Die in the prime of youth, and leave a beautiful corpse: what an intensely beautiful dream that was, but we couldn’t manage to pull it off. We had neither energy nor passion nor love. We had nothing to burn except time.
One day you took a red cloth
Covered my eyes, blocked out the sky
And you asked me what I saw
And I said I saw happiness
It was a good feeling
It made me forget I had nowhere to go
You asked me where I’d want to go anyway
And I said I would follow you
I can’t see you or the road
You grip my hands tight
You ask me what I’m thinking
And I say the decision is yours
I feel, though you aren’t made of iron,
That you’re just as strong and fierce
I feel the blood that’s in your body
Because your hands are so warm
And it feels good
It makes me forget I have nowhere to go
You asked me where I would want to go anyway
And I said I would follow you
It doesn’t feel like a wilderness
Though it’s true I can’t see the cracks in the parched earth
I feel it, and I need water, need to drink
But you cover my mouth with yours
I cannot walk, I cannot cry
Because my body has gone dry
I will follow you forever
Because I know your pain better than anyone
— CUI JIAN, “RED CLOTH”
Saining had been gone for a week, and I started to worry. Sanmao and I looked for him everywhere. We even contacted his parents, both of whom were living abroad.

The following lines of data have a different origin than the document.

(* ===== verification/UiEvents.v ===== *)
(** The event queue of the graphical shell and what an event does to it:
    publish_unlocked to ui_process_events of src/src/kernel/ui.c.

    The record [ui] holds the fields of the shell's state these functions touch,
    with the fixed queue and its count; the drawing of a damaged region and the
    text screen are the class [Shell].  Movements may be merged or evicted;
    presses, releases and keys are only refused when 64 of them wait.  The
    draining loop runs with interrupts on except inside pop_event, so interrupt
    handlers publish while it drains: what they publish in each turn is an
    argument.  Every region that is drawn lies inside the surface. *)
From S2P Require Import Prelude Keyboard UiLayout.
Import Keyboard UiLayout.

Open Scope Z_scope.

Module UiEvents.

Definition UI_EVENT_QUEUE_CAPACITY : Z := 64.
Definition UI_EVENT_NONE : Z := 0.
Definition UI_EVENT_POINTER_MOVEMENT : Z := 1.
Definition UI_EVENT_POINTER_BUTTON_PRESS : Z := 2.
Definition UI_EVENT_POINTER_BUTTON_RELEASE : Z := 3.
Definition UI_EVENT_KEYBOARD_FOCUS_NEXT : Z := 4.
Definition UI_EVENT_KEYBOARD_FOCUS_PREVIOUS : Z := 5.
Definition UI_EVENT_KEYBOARD_ACTIVATION : Z := 6.
Definition UI_EVENT_PANEL_CLOSE : Z := 7.
Definition UI_EVENT_REDRAW_REQUEST : Z := 8.
Definition UI_EVENT_TYPE_COUNT : Z := 9.
Definition UI_POINTER_BUTTON_NONE : Z := 0.
Definition UI_POINTER_BUTTON_LEFT : Z := 1.
Definition UI_POINTER_BUTTON_MIDDLE : Z := 2.
Definition UI_POINTER_BUTTON_RIGHT : Z := 3.

Record ui_event : Type := MkUiEvent {
  type : Z;
  point : ui_point;
  button : Z
}.

#[export] Instance ui_event_eq_dec : EqDecision ui_event.
Proof. solve_decision. Defined.

Record ui_event_counters : Type := MkCounters {
  accepted : Z;
  drained : Z;
  coalesced : Z;
  dropped_events : Z
}.

Record ui_render_counters : Type := MkRenders {
  full_draws : Z;
  damaged_draws : Z;
  pixels_copied : Z;
  cursor_moves : Z;
  dock_state_changes : Z;
  panel_transitions : Z;
  damage_rectangles : Z;
  glyphs : Z
}.

Record ui : Type := MkUi {
  ui_active : bool;
  pointer : ui_point;
  focus : Z;
  hover : Z;
  pressed_element : Z;
  active_panel : Z;
  layout : ui_layout;
  counters : ui_event_counters;
  renders : ui_render_counters;
  event_queue : list ui_event;
  event_count : Z
}.

Definition no_ui_event : ui_event := MkUiEvent 0 (MkPoint 0 0) 0.

Definition set_queue (u : ui) (c : ui_event_counters) (q : list ui_event) (n : Z) : ui :=
  MkUi u.(ui_active) u.(pointer) u.(focus) u.(hover) u.(pressed_element) u.(active_panel)
    u.(layout) c u.(renders) q n.
Definition set_elements (u : ui) (p : ui_point) (f h pr pa : Z) (r : ui_render_counters) : ui :=
  MkUi u.(ui_active) p f h pr pa u.(layout) u.(counters) r u.(event_queue) u.(event_count).
Definition set_renders (u : ui) (r : ui_render_counters) : ui :=
  set_elements u u.(pointer) u.(focus) u.(hover) u.(pressed_element) u.(active_panel) r.
Definition moved (r : ui_render_counters) : ui_render_counters :=
  MkRenders r.(full_draws) r.(damaged_draws) r.(pixels_copied) (u64 (r.(cursor_moves) + 1))
    r.(dock_state_changes) r.(panel_transitions) r.(damage_rectangles) r.(glyphs).
Definition dock_changed (r : ui_render_counters) : ui_render_counters :=
  MkRenders r.(full_draws) r.(damaged_draws) r.(pixels_copied) r.(cursor_moves)
    (u64 (r.(dock_state_changes) + 1)) r.(panel_transitions) r.(damage_rectangles) r.(glyphs).
Definition panel_changed (r : ui_render_counters) : ui_render_counters :=
  MkRenders r.(full_draws) r.(damaged_draws) r.(pixels_copied) r.(cursor_moves)
    r.(dock_state_changes) (u64 (r.(panel_transitions) + 1)) r.(damage_rectangles) r.(glyphs).

(** * The queue *)

Definition is_movement (e : ui_event) : bool := e.(type) =? UI_EVENT_POINTER_MOVEMENT.

Definition counted (c : ui_event_counters) (a d m x : Z) : ui_event_counters :=
  MkCounters (u64 (c.(accepted) + a)) (u64 (c.(drained) + d)) (u64 (c.(coalesced) + m))
    (u64 (c.(dropped_events) + x)).

(** The loops that move the queue down over the slot [from]. *)
Definition close_gap (q : list ui_event) (from count : Z) : list ui_event :=
  foldl (fun q index => aset q (index - 1) (aget no_ui_event q index)) q
    (seqZ (from + 1) (count - (from + 1))).

(** The first movement of the queue, or the count when there is none. *)
Definition find_movement (q : list ui_event) (count : Z) : Z :=
  match for_each (fun index (_ : unit) =>
          if is_movement (aget no_ui_event q index) then Return index else Next tt)
          (seqZ 0 count) tt with
  | Return index => index
  | Next _ => count
  end.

I eventually discovered that his passport was missing from his overcoat pocket, and I found a note he’d written sometime before in the red case of his Fender guitar: “My love, if you find this letter it means that I am gone, that I’ve left this town. It’s September 1993, and right now you are sleeping in my arms, drunk again. I love you! No matter who you are or what you become. But what is love, anyway? There is something that terrifies me. Honestly. So I have to go away. I’m waiting for a good time to leave. We’ve been together too long. We’re both a little mixed up, so I need to go. It will be hard for me to get used to being away, and I’ll miss you, but I have to leave. Otherwise things will never get better.”
I came across Saining’s cash card and a slip of paper, and his password was written on the slip of paper, but he knew that I knew his password already. I discovered that the card still had a lot of cash on it. He was just as arrogant as his mother!
What was “We’ve been together too long” supposed to mean?
That was all we had. We didn’t have anything else!
I started to shriek. And then, with terror, I realized that I was having an asthma attack.
I remembered all of the sweet times I’d had with Saining. It was all coming back, and I couldn’t bear it.
There was nothing Sanmao could do, although he did convince me to go do a gig in another province. He wanted to see me become a professional singer. Drinking too much was making my asthma progressively worse. Performances became all but impossible. I wanted to sing, but I couldn’t because of the wheezing. My final concert was a nightmare for me and the booking agency. Because of the terms of my contract, I ended up owing them money.
I’d been jeered at by a bunch of idiots, and I swore I’d never sing again. I discovered that the idea that you had to suffer in life was just a self-fulfilling prophecy that was out of step with the times.